Для романов Гарсиа Маркеса, последовательно травестирующего европейскую христианско-религиозную концептуальность на разных ее стадиях, закономерен апокалипсический финал. Как и в романе "Сто лет одиночества", в "Любви во времена холеры" происходит ликвидация действительности, но идеал транспонируется не в небесный "верх", а мыслится как земная гармония, как новая история "полного", "нерасколотого" человека, живущего в Новом Граде, где забудутся даже имена тех, кто жил во времена холеры.
"Превосходство жизни над смертью"
(Заключение)
Знакомство мирового читателя с творчеством Габриэля Гарсиа Маркеса началось с романа "Сто лет одиночества". В конце 1960-х годов он привлек всеобщее внимание и к его автору, и к тому, что было написано им ранее. Затем последовали роман "Осень патриарха", повести "История одной смерти, о которой знали заранее" и "Любовь во времена холеры". Гарсиа Маркес признан крупнейшим художником современности.
Масштаб события превысил привычные представления, с творчеством Гарсиа Маркеса в нашем сознании утверждался не только он как писатель, но вместе с ним и целый "литературный материк" Латинской Америки, возникший из океана мировой истории. И до Гарсиа Маркеса мы знали великого Пабло, "человека-континента" – Неруду, замечательных прозаиков Мигеля Анхеля Астуриаса, Жоржи Амаду, Алехо Карпентьера. Но нужен был именно Гарсиа Маркес, чтобы окончательно стало ясно, что Латинская Америка из "страны будущего", как ее называл в своей философии истории Гегель, превратилась в реальный фактор всемирной духовной жизни.
Целью Гарсиа Маркеса был "интегрирующий" роман, воссоздающий целостность бытия, не исчерпывающуюся, как он заметил в одном из интервью, "ценой на томаты": "Я стремился создать тотальный роман и думаю, что в Латинской Америке все мы стремимся к тотальному роману, который вмещает все…" – таково романное кредо писателя. На вопрос, представителем какого течения он себя считает, Гарсиа Маркес обычно отвечал, что ему ближе понятие "чудесной реальности" Алехо Карпентьера, избегавшего термина "магический реализм".
Взрыв смеха в творчестве Гарсиа Маркеса стал ответом на эсхатологический настрой западной культуры XX в., способом преодоления "страхов эпохи" и утверждения новых гуманистических перспектив с принципиально иных позиций.
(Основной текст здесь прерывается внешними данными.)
Lemma superseded_spec g1 n1 g2 n2 :
  stamp_shape g1 n1 -> stamp_shape g2 n2 ->
  superseded_levels g1 n1 g2 n2 = true <->
  exists k i e, g1 !! k = Some i /\ g2 !! k = Some e /\ (i < e)%Z /\
    take k g1 = take k g2 /\ take k n1 = take k n2.
Proof.
  unfold stamp_shape. revert n1 g2 n2.
  induction g1 as [|i g1 IH]; intros n1 [|e g2] n2 H1 H2; simpl in H1, H2; try discriminate.
  simpl. split.
  - destruct (Z.ltb_spec i e) as [Hlt|Hge]; [intros _; by exists 0%nat, i, e|].
    destruct (Z.ltb_spec e i); [done|]. assert (i = e) as -> by lia.
    destruct n1 as [|a n1], n2 as [|b n2]; simpl in H1, H2; simplify_eq.
    + by apply nil_length_inv in H1 as ->.
    + by apply nil_length_inv in H1 as ->.
    + apply nil_length_inv in H2 as ->. by destruct g1.
    + destruct (String.eqb_spec a b) as [->|]; [|done].
      intros (k & i' & e' & Hk1 & Hk2 & Hlt & Ht1 & Ht2)%IH; [|done|done].
      exists (S k), i', e'. simpl. split_and!; try done; by f_equal.
  - intros (k & i' & e' & Hk1 & Hk2 & Hlt & Ht1 & Ht2). destruct k as [|k]; simpl in *; simplify_eq.
    + by apply Z.ltb_lt in Hlt as ->.
    + rewrite Z.ltb_irrefl.
      destruct n1 as [|a n1], n2 as [|b n2]; simpl in H1, H2.
      * by apply nil_length_inv in H1 as ->.
      * by apply nil_length_inv in H1 as ->.
      * by apply nil_length_inv in H2 as ->.
      * simplify_eq. rewrite String.eqb_refl. apply IH; try done. eauto 10.
Qed.

Lemma superseded_trans g1 n1 g2 n2 g3 n3 :
  stamp_shape g1 n1 -> stamp_shape g2 n2 -> stamp_shape g3 n3 ->
  superseded_levels g1 n1 g2 n2 = true -> superseded_levels g2 n2 g3 n3 = true ->
  superseded_levels g1 n1 g3 n3 = true.
Proof.
  intros S1 S2 S3. rewrite !superseded_spec by done.
  intros (j & i & e & Hi & He & Hlt & Hg & Hn) (k & i' & e' & Hi' & He' & Hlt' & Hg' & Hn').
  assert (Hsub : forall {A} (a b : list A) m n, (m <= n)%nat -> take n a = take n b -> take m a = take m b).
  { intros A a b m n Hmn H. apply (f_equal (take m)) in H. rewrite !take_take in H.
    by rewrite !Nat.min_l in H by lia. }
  assert (Hlook : forall {A} (a b : list A) m n, (m < n)%nat -> take n a = take n b -> a !! m = b !! m).
  { intros A a b m n Hmn H. rewrite <- (lookup_take_lt a n m), <- (lookup_take_lt b n m) by done.
    by rewrite H. }
  destruct (lt_eq_lt_dec j k) as [[Hjk| ->]|Hkj].
  - exists j, i, e. split_and!; [done| |done| |].
    + rewrite <- He. symmetry. by eapply Hlook.
    + rewrite Hg. by eapply Hsub; [|done]; lia.
    + rewrite Hn. by eapply Hsub; [|done]; lia.
  - exists k, i, e'. rewrite He in Hi'. simplify_eq. split_and!; [done|done|lia|congruence|congruence].
  - exists k, i', e'. split_and!; [|done|done| |].
    + rewrite <- Hi'. by eapply Hlook.
    + rewrite <- Hg'. by eapply Hsub; [|done]; lia.
    + rewrite <- Hn'. by eapply Hsub; [|done]; lia.
Qed.

Lemma parse_pairs_length tokens gs ns : parse_pairs tokens = Some (gs, ns) -> length gs = length ns.
Proof.
  revert gs ns. induction tokens as [tokens IH] using (induction_ltof1 _ (@length _)). unfold ltof in IH.
  destruct tokens as [|g [|n tokens]]; intros gs ns H; simpl in H; simplify_eq; try done.
  destruct (parse_i64 g) as [z|]; simpl in H; [|done]. destruct (str_is_empty n); [done|].
  destruct (parse_pairs tokens) as [[gs' ns']|] eqn:E; simpl in H; simplify_eq.
  simpl. f_equal. by apply (IH tokens); [simpl; lia|].
Qed.

Lemma stamp_lineage_shape s gs ns : stamp_lineage s = Some (gs, ns) -> stamp_shape gs ns.
Proof.
  unfold stamp_lineage, parse_execution_stamp. intros H.
  destruct (rsplit_once "::" s) as [[i g]|]; simpl in H; [|done].
  destruct (lineage_parse i) as [l|] eqn:E; simpl in H; [|done].
  destruct (parse_i64 g) as [z|]; simpl in H; [|done]. simplify_eq.
  unfold lineage_parse in E. destruct (str_split "::" i) as [|root pairs]; [done|].
  destruct (_ || _); [done|]. destruct (parse_pairs pairs) as [[gs' ns']|] eqn:Ep; simpl in E; simplify_eq.
  apply parse_pairs_length in Ep. unfold stamp_shape. simpl. rewrite length_app. simpl. lia.
Qed.

(** ** Properties *)

(** The id composed for a child orchestration parses back to the whole chain
    of spawns, its parent is the id and generation it was composed from, and so
    does every stamp the child writes. *)
Theorem subtree_id_round_trip root path g n h :
  path_ok root (path ++ [(g, n)]) -> generation_ok h ->
  let child := compose_subtree_instance_id (lineage_id root path) (show_N g) n in
  let lineage := mkLineage child (map (fun s => Z.of_N (fst s)) path ++ [Z.of_N g])
                   (map snd path ++ [n]) in
  lineage_parse child = Some lineage /\
  lineage_parent lineage = Some (lineage_id root path, Z.of_N g) /\
  parse_execution_stamp (execution_stamp child h) = Some (lineage, Z.of_N h).
Proof.
  intros Hok Hh child lineage.
  assert (Hp : lineage_parse child = Some lineage).
  { subst lineage child. rewrite !lineage_id_compose, lineage_parse_id by done.
    by rewrite !map_app. }
  assert (Hlast : generation_ok g /\ token_ok n).
  { destruct Hok as [_ H]. apply Forall_app in H as [_ H]. by inversion H. }
  destruct Hlast as [Hg [_ Hn]]. split_and!; [done| |].
  - unfold lineage_parent, is_composed. cbn [lineage_node_ids lineage_instance_id lineage].
    destruct (map snd path ++ [n]) eqn:E; [by destruct (map snd path)|]. cbn [negb].
    assert (Hc : child = (lineage_id root path +:+ "::" +:+ show_N g) +:+ "::" +:+ n).
    { unfold child, compose_subtree_instance_id. by rewrite !str_app_assoc. }
    rewrite Hc, rsplit_once_free by done. cbn [mbind option_bind].
    rewrite rsplit_once_free by apply show_N_token. cbn [mbind option_bind].
    by rewrite parse_i64_show.
  - unfold parse_execution_stamp, execution_stamp.
    rewrite rsplit_once_free by apply show_N_token. cbn [mbind option_bind].
    rewrite Hp. cbn [mbind option_bind]. by rewrite parse_i64_show.
Qed.

(** Two different chains of spawns never compose the same instance id, so the
    children of a loop body keep distinct durable instances across iterations,
    branches and nesting levels. *)
Theorem subtree_ids_unique root1 path1 root2 path2 :
  path_ok root1 path1 -> path_ok root2 path2 ->
  lineage_id root1 path1 = lineage_id root2 path2 -> root1 = root2 /\ path1 = path2.
Proof.
  intros H1 H2 E.
  assert (Ht : lineage_tokens root1 path1 = lineage_tokens root2 path2).
  { unfold lineage_id in E. rewrite <- (str_split_join (lineage_tokens root1 path1)), E.
    - by apply str_split_join; [|apply lineage_tokens_free].
    - done.
    - by apply lineage_tokens_free. }
  unfold lineage_tokens in Ht. injection Ht as -> Ht. split; [done|]. clear -Ht.
  revert path2 Ht. induction path1 as [|[g n] p IH]; intros [|[g' n'] p'] Ht; simpl in Ht; try done.
  injection Ht as Hg -> Ht. apply show_N_inj in Hg as ->. by rewrite (IH p').
Qed.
Колумбийский критик Хайме Мехиа Дуке в очерке, посвященном "Сто лет одиночества", писал, что эта книга явилась словно для того, чтобы заполнить собой какое-то зияние, пустоту в общей атмосфере жизни, ощущавшиеся уже как нечто невыносимое. Это верное наблюдение указывает на миросозерцательную необходимость для нашего времени карнавального очищения. И особенно важно то, что миросозерцательная основа этой карнавальной "ревизии", устроенной Гарсиа Маркесом, – идеалы обновленного мира.